== Work item ==
With the first line as the start and the line containing "a [dict] with" as the end, write out every line of the records exactly.

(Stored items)
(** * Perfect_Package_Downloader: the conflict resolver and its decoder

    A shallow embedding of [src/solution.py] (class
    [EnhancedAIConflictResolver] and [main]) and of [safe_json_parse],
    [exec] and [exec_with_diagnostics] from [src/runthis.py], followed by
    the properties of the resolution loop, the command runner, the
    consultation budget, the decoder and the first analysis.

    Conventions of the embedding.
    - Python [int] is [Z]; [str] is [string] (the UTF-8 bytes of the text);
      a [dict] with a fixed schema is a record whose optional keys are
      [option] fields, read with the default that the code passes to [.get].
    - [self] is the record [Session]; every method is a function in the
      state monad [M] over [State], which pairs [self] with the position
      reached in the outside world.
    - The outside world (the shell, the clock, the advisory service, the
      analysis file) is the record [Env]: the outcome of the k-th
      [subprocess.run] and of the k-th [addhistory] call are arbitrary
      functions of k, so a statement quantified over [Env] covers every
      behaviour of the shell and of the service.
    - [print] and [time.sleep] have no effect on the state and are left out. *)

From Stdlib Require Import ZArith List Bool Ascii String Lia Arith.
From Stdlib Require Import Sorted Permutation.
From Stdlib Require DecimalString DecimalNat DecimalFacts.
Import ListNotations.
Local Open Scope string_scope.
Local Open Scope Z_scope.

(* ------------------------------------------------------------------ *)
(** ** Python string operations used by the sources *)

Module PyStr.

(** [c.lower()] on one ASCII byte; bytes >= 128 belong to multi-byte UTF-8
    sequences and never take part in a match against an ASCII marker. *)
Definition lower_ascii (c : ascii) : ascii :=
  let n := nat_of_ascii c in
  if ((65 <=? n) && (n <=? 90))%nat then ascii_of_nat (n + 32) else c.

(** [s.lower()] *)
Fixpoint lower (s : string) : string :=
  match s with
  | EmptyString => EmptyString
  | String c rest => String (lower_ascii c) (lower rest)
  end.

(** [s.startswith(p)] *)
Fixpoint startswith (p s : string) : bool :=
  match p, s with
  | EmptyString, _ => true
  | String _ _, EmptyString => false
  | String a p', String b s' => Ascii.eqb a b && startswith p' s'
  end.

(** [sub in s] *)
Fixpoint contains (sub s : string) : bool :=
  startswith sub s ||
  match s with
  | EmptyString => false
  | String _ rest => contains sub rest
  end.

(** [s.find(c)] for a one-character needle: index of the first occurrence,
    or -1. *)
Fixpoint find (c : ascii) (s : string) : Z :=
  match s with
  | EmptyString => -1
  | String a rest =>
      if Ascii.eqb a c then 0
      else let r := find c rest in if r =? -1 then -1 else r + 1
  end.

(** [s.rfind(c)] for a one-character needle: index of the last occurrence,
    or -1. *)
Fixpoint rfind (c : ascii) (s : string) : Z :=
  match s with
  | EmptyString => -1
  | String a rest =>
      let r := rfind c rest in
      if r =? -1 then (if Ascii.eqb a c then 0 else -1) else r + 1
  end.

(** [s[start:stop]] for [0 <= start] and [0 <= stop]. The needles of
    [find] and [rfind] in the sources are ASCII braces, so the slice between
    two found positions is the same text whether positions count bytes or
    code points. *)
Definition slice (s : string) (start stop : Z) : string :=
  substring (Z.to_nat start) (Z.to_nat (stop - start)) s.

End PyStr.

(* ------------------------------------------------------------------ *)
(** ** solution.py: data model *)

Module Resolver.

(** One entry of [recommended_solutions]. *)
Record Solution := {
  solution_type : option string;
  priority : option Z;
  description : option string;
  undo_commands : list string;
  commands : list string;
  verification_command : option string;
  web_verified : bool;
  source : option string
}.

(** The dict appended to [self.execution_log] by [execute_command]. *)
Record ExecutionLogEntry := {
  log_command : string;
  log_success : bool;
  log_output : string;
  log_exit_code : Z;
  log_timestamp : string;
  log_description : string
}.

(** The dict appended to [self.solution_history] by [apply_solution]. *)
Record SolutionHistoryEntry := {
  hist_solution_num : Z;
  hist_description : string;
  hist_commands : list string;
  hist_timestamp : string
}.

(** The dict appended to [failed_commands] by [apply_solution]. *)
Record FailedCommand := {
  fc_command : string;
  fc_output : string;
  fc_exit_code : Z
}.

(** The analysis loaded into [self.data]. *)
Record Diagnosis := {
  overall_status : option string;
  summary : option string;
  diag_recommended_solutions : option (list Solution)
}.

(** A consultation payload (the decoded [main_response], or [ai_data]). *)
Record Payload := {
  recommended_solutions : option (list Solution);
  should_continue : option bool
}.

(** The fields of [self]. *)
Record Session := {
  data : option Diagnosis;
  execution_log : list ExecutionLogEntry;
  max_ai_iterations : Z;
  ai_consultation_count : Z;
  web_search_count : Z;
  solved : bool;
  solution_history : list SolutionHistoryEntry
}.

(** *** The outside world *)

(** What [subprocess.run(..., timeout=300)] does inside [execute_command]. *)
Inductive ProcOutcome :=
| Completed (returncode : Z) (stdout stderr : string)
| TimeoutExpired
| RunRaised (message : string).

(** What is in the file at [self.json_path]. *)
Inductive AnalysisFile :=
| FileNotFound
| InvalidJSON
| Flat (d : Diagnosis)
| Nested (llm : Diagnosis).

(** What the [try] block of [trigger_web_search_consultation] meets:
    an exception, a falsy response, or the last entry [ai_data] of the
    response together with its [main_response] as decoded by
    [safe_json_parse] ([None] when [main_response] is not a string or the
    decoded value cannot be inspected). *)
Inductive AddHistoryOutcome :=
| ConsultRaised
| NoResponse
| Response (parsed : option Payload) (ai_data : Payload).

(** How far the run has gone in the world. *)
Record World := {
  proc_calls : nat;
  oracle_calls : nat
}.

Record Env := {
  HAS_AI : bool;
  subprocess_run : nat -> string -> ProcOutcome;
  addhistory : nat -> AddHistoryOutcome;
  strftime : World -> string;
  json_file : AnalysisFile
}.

== Answer for this exercise ==
(** * Perfect_Package_Downloader: the conflict resolver and its decoder

    A shallow embedding of [src/solution.py] (class
    [EnhancedAIConflictResolver] and [main]) and of [safe_json_parse],
    [exec] and [exec_with_diagnostics] from [src/runthis.py], followed by
    the properties of the resolution loop, the command runner, the
    consultation budget, the decoder and the first analysis.

    Conventions of the embedding.
    - Python [int] is [Z]; [str] is [string] (the UTF-8 bytes of the text);
      a [dict] with a fixed schema is a record whose optional keys are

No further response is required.